## Instructions to follow
Quote the records below word for word, please, from the very first line through the one that contains "(auto using principalKind_no_colon).", and nothing beyond it.

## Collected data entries
::::::::::

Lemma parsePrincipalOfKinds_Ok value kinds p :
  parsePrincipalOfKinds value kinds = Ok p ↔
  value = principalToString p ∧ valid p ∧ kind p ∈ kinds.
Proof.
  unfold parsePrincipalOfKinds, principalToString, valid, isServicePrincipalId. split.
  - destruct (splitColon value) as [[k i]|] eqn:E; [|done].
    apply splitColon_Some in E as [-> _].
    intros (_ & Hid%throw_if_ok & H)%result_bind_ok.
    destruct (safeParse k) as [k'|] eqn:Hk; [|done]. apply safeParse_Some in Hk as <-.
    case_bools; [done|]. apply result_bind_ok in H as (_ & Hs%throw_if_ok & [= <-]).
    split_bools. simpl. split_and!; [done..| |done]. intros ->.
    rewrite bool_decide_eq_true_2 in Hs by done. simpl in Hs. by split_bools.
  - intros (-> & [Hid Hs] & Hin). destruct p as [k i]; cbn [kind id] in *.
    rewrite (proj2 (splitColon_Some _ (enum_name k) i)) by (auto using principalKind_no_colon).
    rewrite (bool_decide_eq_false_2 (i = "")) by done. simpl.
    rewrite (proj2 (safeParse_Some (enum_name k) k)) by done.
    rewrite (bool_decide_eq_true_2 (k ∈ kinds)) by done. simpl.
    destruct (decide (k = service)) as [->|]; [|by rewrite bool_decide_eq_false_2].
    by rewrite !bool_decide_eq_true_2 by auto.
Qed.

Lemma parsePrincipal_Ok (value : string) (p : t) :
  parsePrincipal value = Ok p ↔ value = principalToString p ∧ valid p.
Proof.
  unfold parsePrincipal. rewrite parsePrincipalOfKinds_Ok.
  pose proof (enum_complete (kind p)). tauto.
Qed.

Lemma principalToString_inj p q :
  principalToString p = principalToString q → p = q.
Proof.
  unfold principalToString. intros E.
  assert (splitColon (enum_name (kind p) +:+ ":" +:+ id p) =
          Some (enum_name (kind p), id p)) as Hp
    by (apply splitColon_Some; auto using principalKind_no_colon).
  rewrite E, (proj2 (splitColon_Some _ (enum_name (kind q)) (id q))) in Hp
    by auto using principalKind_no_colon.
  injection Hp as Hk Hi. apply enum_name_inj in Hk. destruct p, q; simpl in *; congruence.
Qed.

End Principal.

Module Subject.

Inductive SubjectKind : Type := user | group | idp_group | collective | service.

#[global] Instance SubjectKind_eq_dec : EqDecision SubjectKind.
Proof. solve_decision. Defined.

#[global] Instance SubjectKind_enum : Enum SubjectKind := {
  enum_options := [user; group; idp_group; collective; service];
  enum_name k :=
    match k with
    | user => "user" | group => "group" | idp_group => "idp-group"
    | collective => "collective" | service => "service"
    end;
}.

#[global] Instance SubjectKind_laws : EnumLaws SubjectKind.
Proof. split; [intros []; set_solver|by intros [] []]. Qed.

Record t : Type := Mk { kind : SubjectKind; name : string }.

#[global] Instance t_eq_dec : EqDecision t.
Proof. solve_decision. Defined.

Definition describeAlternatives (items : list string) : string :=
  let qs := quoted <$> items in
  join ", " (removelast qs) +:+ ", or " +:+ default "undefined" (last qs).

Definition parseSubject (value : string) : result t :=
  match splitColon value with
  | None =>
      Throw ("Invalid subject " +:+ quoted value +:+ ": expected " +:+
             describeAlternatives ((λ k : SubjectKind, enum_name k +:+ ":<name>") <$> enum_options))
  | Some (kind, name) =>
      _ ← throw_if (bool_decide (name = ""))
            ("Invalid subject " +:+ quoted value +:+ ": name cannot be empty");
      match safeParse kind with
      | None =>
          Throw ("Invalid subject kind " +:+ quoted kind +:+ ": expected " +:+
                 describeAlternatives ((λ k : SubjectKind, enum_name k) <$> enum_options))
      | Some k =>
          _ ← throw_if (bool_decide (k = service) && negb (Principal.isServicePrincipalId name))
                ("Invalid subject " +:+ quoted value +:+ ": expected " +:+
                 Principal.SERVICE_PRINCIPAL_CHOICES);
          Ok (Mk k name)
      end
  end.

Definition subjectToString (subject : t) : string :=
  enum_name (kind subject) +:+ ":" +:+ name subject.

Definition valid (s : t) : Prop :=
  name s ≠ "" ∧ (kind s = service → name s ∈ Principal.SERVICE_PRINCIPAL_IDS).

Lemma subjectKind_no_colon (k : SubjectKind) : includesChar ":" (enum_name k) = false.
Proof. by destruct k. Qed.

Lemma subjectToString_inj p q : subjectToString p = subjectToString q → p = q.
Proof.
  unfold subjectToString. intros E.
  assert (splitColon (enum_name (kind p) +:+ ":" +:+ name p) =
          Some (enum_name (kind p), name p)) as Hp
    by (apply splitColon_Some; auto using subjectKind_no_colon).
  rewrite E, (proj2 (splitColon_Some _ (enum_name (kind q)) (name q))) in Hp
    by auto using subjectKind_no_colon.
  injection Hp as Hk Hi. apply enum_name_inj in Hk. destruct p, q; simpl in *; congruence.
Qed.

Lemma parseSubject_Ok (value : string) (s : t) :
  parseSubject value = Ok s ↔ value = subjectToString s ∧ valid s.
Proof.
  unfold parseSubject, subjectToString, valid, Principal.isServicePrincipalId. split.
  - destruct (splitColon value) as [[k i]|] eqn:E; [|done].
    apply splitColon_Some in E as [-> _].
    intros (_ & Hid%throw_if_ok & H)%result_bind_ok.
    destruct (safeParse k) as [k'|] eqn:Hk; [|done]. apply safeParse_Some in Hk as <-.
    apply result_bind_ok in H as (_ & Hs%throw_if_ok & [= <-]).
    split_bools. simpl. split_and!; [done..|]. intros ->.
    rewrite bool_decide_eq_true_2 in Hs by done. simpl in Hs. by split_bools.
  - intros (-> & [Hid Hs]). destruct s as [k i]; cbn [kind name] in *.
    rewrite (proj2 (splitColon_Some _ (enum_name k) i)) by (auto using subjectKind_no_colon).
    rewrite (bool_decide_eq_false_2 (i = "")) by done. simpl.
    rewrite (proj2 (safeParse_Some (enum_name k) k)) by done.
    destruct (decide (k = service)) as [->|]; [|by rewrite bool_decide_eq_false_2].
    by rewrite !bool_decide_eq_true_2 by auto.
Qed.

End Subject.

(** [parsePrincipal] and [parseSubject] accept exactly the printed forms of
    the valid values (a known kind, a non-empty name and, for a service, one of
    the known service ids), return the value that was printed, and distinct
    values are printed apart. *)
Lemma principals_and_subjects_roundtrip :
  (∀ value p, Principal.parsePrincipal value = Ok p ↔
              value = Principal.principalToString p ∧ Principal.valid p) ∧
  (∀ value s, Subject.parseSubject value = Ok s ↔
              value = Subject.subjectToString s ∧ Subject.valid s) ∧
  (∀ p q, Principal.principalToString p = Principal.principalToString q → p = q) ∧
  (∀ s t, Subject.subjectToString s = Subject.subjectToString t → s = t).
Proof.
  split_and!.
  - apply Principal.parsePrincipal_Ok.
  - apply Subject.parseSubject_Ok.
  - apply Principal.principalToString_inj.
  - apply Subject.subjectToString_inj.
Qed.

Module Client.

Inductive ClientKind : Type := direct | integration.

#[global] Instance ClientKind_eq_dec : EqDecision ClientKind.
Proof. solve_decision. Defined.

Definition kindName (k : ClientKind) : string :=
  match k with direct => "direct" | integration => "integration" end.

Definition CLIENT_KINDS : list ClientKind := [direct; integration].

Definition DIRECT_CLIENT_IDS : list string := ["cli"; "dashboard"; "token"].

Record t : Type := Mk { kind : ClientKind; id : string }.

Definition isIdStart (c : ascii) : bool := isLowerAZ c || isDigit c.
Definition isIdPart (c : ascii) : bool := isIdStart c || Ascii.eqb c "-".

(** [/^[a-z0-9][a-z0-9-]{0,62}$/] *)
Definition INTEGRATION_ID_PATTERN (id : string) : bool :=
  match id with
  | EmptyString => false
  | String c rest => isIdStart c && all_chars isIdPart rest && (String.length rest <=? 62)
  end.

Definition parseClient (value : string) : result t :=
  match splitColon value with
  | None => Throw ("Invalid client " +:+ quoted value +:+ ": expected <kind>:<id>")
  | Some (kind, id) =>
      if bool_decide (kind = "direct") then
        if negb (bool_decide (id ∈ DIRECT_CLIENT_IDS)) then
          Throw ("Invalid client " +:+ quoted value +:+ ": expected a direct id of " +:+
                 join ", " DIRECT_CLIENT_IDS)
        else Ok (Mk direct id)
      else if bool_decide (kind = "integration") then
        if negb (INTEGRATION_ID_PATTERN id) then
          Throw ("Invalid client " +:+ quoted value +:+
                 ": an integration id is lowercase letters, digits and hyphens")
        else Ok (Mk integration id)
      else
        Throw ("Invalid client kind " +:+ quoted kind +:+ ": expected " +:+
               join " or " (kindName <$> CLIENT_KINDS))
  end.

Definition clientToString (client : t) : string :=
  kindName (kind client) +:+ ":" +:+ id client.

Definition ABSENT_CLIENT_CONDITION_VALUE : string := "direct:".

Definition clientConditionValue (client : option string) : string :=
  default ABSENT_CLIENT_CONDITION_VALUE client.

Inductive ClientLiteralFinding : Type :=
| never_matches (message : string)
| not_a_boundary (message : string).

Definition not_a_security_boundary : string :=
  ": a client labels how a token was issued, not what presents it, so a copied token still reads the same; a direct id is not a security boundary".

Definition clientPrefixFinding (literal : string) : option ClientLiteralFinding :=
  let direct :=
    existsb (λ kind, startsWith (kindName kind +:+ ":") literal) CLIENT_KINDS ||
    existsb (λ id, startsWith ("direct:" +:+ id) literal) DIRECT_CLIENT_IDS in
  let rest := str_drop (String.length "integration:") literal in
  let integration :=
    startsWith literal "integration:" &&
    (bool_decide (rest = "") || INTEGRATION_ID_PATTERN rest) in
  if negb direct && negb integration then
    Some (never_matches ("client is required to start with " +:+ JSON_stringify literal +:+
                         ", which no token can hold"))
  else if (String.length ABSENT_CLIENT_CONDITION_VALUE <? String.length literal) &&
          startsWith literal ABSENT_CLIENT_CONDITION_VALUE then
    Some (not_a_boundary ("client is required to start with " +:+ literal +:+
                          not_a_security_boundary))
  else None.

::::::::::

## Response to this exercise
Lemma parsePrincipalOfKinds_Ok value kinds p :
  parsePrincipalOfKinds value kinds = Ok p ↔
  value = principalToString p ∧ valid p ∧ kind p ∈ kinds.
Proof.
  unfold parsePrincipalOfKinds, principalToString, valid, isServicePrincipalId. split.
  - destruct (splitColon value) as [[k i]|] eqn:E; [|done].
    apply splitColon_Some in E as [-> _].
    intros (_ & Hid%throw_if_ok & H)%result_bind_ok.
    destruct (safeParse k) as [k'|] eqn:Hk; [|done]. apply safeParse_Some in Hk as <-.
    case_bools; [done|]. apply result_bind_ok in H as (_ & Hs%throw_if_ok & [= <-]).
    split_bools. simpl. split_and!; [done..| |done]. intros ->.
    rewrite bool_decide_eq_true_2 in Hs by done. simpl in Hs. by split_bools.
  - intros (-> & [Hid Hs] & Hin). destruct p as [k i]; cbn [kind id] in *.
    rewrite (proj2 (splitColon_Some _ (enum_name k) i)) by (auto using principalKind_no_colon).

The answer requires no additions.